[[ DATASET RECORDS, beginning ]]
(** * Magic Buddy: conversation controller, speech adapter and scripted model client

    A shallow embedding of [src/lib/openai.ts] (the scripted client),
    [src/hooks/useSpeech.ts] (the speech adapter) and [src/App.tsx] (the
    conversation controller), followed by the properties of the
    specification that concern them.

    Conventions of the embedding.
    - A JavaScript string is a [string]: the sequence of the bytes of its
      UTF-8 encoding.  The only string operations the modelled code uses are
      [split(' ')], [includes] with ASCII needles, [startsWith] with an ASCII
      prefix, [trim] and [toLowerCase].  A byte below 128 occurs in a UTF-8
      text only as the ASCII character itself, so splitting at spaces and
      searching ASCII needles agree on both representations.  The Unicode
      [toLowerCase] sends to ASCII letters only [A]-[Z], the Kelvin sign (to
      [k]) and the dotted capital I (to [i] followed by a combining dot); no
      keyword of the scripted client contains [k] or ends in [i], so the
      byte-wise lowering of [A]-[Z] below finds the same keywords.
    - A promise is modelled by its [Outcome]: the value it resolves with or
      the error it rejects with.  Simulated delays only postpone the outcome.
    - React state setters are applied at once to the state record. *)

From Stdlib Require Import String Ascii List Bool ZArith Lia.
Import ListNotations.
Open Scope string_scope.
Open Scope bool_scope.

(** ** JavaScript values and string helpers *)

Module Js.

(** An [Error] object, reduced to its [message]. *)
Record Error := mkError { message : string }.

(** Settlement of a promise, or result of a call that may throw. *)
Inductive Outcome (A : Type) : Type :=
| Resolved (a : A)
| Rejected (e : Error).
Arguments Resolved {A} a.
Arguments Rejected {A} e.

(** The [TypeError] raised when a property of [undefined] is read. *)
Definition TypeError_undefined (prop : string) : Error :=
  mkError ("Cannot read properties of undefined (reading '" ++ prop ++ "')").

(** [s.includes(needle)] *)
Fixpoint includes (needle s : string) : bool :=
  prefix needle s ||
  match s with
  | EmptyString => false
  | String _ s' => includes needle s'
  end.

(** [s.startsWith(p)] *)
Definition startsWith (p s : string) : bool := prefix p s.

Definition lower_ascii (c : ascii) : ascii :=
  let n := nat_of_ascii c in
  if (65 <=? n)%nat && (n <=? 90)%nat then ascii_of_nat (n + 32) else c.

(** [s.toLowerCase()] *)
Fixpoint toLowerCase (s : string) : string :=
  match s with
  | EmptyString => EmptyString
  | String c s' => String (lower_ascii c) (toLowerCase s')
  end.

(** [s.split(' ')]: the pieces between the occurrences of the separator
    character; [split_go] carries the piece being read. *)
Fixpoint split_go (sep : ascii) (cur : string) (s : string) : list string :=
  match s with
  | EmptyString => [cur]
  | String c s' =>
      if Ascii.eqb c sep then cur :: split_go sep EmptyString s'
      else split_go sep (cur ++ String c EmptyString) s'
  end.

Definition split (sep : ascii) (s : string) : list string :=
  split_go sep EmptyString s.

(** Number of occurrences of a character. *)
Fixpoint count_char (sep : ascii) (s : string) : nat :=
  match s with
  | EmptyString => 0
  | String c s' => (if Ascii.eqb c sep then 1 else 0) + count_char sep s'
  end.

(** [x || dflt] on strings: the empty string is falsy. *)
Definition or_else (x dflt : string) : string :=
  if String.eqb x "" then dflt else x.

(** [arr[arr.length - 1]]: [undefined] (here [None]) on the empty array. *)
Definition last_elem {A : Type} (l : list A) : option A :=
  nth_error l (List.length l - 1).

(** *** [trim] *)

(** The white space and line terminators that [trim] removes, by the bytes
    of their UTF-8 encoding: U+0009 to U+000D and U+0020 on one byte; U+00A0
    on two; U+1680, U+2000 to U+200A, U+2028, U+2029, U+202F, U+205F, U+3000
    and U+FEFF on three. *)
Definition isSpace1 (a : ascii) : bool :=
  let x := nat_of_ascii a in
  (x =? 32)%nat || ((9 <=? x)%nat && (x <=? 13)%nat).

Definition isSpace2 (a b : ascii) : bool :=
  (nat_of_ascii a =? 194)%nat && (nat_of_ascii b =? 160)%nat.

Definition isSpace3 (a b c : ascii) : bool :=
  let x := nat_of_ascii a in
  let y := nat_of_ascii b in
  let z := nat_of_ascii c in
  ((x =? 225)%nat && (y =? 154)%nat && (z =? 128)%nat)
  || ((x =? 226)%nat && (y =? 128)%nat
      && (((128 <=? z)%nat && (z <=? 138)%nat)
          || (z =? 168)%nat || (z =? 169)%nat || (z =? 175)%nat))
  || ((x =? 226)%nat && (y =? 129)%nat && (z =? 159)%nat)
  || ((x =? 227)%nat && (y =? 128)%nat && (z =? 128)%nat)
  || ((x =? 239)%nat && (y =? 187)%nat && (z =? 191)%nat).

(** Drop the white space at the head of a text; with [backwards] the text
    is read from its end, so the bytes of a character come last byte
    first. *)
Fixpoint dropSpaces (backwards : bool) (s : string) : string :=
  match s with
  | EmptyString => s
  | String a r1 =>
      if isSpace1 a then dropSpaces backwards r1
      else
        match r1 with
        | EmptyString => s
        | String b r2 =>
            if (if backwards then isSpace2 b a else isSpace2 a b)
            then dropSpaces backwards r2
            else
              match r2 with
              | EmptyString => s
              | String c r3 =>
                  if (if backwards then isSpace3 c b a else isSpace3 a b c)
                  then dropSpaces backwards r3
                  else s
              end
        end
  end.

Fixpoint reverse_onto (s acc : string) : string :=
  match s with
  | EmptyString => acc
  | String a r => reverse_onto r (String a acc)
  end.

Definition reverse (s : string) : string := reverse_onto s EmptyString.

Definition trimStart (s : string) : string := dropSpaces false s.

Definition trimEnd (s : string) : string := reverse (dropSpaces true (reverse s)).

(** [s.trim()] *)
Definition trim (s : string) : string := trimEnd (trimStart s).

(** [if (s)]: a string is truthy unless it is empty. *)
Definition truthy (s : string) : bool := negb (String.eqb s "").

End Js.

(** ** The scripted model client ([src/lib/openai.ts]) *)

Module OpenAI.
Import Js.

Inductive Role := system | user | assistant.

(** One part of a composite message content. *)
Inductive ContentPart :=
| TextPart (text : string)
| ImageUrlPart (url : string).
[[ DATASET RECORDS, end ]]
- _REQUIREMENT_
The answer must consist of each line in the entries above that includes "adapter".

- _YOUR SOLUTION_
(** * Magic Buddy: conversation controller, speech adapter and scripted model client
    [src/hooks/useSpeech.ts] (the speech adapter) and [src/App.tsx] (the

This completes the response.